### Work instructions:
Across the listing below, how many lines include the word "pose"? The answer is that number, with nothing added.

### Exercise input:
○ ○ ○ ○ ○
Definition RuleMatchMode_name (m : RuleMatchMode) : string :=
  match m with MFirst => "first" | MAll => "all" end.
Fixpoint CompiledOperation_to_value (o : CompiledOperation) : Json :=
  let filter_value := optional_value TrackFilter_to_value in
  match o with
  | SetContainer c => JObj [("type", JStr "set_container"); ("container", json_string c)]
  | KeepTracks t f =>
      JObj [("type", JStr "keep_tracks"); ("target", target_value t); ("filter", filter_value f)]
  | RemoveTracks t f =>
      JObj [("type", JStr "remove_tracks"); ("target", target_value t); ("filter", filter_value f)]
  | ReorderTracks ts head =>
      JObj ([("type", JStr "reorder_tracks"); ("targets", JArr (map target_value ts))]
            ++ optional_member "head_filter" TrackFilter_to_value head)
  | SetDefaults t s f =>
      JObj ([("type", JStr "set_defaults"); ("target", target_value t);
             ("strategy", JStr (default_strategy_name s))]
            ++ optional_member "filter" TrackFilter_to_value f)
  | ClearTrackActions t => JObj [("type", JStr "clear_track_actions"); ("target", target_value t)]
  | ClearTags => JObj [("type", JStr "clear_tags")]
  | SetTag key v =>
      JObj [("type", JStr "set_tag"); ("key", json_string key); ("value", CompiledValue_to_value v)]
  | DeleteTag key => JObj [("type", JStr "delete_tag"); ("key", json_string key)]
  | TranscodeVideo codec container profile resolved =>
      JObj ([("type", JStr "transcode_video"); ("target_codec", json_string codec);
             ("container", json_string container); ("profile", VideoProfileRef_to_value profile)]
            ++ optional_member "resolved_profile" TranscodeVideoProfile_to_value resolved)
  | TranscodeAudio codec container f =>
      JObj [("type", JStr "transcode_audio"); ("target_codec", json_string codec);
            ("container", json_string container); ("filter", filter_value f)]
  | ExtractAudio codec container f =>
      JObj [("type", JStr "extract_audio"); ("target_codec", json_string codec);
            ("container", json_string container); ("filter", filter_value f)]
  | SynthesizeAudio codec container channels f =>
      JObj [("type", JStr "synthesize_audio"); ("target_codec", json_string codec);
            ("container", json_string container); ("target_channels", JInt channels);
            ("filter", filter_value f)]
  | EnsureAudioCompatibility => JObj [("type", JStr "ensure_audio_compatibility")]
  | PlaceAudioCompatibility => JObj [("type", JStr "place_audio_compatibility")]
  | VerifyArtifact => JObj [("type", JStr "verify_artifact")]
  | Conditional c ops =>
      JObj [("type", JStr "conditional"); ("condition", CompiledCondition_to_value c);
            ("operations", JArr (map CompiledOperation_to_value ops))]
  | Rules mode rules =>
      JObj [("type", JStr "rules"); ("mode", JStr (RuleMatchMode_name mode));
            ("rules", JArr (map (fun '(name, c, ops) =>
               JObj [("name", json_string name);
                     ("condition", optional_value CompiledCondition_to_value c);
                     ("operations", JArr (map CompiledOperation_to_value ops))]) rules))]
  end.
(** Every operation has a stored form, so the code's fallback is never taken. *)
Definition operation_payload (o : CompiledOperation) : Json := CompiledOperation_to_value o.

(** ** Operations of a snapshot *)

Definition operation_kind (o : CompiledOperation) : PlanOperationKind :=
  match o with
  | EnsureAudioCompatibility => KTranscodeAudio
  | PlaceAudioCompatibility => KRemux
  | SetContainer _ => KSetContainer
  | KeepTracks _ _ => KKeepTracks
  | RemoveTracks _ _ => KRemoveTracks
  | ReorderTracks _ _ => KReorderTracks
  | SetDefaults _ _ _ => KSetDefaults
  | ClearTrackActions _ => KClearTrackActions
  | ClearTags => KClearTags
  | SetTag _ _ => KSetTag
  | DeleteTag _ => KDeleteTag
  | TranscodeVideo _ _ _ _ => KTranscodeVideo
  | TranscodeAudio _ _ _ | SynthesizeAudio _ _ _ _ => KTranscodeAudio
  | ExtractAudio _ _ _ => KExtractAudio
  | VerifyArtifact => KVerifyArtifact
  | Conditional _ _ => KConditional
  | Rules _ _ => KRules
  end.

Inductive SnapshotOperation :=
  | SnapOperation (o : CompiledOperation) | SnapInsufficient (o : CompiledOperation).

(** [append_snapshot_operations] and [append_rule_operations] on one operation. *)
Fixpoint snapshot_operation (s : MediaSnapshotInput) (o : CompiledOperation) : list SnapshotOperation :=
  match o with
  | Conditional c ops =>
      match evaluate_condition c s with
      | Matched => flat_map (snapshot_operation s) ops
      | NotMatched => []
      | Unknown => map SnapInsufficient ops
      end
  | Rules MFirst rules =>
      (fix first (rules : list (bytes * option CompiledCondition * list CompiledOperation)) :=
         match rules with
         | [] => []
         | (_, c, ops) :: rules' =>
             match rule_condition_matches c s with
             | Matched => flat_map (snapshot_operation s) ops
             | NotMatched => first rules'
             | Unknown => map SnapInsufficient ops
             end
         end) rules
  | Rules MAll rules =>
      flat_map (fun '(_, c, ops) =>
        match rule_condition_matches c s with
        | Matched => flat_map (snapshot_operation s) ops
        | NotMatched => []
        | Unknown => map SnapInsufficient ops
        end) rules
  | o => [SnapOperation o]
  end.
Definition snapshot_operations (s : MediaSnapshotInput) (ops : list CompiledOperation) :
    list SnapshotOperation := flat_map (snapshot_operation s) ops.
○ ○ ○ ○ ○
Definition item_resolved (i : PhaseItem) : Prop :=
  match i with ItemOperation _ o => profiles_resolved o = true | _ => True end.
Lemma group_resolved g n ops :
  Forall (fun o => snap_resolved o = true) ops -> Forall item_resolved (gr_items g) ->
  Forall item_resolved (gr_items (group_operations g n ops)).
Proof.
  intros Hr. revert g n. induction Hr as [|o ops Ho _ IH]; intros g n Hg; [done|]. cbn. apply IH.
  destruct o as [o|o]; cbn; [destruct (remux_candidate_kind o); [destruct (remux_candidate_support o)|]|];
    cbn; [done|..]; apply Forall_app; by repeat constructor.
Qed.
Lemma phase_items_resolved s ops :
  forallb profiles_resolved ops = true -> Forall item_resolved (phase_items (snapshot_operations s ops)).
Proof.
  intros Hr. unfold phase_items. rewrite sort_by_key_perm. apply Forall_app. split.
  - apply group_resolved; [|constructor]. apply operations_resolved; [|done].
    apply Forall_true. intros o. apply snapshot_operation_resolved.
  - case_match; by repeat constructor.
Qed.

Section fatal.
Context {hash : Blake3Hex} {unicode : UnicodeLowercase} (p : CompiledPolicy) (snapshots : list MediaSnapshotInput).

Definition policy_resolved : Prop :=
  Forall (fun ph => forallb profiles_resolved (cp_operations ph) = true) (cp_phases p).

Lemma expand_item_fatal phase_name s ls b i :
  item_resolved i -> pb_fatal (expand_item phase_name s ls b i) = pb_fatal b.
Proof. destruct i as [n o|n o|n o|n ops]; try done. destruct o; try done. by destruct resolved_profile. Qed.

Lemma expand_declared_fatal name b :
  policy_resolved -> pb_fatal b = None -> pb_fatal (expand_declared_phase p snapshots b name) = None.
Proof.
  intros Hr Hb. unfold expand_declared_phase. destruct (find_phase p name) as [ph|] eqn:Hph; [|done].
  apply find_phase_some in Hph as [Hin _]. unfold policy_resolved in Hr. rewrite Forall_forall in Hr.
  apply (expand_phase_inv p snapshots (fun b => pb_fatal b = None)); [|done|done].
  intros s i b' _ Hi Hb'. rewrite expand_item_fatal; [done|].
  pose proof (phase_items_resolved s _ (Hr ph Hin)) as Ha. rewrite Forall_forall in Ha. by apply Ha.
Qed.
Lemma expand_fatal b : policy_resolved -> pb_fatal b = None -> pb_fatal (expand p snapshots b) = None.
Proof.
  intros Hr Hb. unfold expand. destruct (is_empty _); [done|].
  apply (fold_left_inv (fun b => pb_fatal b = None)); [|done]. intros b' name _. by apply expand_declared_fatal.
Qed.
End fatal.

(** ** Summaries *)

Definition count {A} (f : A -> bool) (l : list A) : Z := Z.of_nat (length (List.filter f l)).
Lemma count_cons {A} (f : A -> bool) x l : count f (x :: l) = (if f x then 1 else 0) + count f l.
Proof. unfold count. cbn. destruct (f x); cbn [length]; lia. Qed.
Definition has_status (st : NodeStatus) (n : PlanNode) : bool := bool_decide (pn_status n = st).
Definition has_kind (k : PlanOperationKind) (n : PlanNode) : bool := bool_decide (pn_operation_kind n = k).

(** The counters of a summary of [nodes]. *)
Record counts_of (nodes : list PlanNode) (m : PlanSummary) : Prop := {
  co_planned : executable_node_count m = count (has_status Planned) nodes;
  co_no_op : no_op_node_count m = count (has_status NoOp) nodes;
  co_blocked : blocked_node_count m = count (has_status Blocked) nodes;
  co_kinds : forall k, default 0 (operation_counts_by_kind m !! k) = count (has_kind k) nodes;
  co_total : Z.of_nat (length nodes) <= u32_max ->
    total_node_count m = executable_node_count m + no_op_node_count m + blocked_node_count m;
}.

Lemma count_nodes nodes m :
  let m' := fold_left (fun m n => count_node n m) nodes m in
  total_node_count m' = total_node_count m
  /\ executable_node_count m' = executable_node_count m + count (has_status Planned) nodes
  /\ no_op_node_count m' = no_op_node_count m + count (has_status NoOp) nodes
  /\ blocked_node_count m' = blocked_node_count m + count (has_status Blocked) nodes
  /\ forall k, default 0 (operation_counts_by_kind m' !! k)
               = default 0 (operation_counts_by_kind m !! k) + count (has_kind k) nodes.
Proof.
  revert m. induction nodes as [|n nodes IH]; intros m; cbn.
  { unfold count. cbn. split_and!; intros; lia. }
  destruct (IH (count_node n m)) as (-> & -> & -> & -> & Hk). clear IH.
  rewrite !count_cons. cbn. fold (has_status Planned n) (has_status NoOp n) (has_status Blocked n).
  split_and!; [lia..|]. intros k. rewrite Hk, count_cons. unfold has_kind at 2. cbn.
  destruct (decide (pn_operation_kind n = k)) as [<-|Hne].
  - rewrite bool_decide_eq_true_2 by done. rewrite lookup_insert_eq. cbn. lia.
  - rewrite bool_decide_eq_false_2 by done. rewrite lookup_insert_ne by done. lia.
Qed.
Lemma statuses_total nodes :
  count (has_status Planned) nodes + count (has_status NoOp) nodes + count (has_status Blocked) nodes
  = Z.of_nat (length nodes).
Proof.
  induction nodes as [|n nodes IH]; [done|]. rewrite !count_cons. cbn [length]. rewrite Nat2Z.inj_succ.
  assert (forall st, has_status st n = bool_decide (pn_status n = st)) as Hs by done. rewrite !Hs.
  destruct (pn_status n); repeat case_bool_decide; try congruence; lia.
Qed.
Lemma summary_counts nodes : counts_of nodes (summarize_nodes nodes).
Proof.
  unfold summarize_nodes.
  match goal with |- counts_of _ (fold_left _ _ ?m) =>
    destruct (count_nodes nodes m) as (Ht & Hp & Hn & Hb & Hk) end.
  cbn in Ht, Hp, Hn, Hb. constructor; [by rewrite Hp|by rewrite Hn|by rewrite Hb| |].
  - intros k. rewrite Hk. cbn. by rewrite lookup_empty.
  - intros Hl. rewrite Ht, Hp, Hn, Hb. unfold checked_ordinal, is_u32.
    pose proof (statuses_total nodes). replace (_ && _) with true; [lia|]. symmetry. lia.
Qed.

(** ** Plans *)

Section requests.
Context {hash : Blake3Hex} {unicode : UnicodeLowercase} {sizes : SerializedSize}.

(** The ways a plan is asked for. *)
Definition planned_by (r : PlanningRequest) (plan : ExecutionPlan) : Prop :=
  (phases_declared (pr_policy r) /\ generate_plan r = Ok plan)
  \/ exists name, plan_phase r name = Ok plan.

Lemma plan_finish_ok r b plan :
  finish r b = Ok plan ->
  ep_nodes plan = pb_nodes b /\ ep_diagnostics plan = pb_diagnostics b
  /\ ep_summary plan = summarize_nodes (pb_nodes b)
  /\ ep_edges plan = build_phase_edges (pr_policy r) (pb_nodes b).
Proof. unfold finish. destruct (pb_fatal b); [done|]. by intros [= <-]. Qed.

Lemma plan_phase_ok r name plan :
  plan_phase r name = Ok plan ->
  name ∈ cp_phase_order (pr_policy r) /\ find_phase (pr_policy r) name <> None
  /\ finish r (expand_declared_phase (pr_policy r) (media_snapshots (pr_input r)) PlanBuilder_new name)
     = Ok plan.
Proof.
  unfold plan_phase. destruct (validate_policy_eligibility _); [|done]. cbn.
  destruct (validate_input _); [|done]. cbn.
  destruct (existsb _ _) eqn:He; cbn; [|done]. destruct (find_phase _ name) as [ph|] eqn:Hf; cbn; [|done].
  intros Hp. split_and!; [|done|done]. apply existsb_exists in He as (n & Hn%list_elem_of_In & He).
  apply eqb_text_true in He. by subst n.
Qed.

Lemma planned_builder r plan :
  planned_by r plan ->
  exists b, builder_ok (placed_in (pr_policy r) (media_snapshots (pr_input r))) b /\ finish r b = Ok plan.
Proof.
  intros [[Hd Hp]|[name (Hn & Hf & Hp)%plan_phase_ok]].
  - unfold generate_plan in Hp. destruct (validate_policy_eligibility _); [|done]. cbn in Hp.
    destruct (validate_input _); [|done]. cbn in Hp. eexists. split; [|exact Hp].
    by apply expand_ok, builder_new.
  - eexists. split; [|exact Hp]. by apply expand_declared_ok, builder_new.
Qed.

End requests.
○ ○ ○ ○ ○
### Solution to this task:
2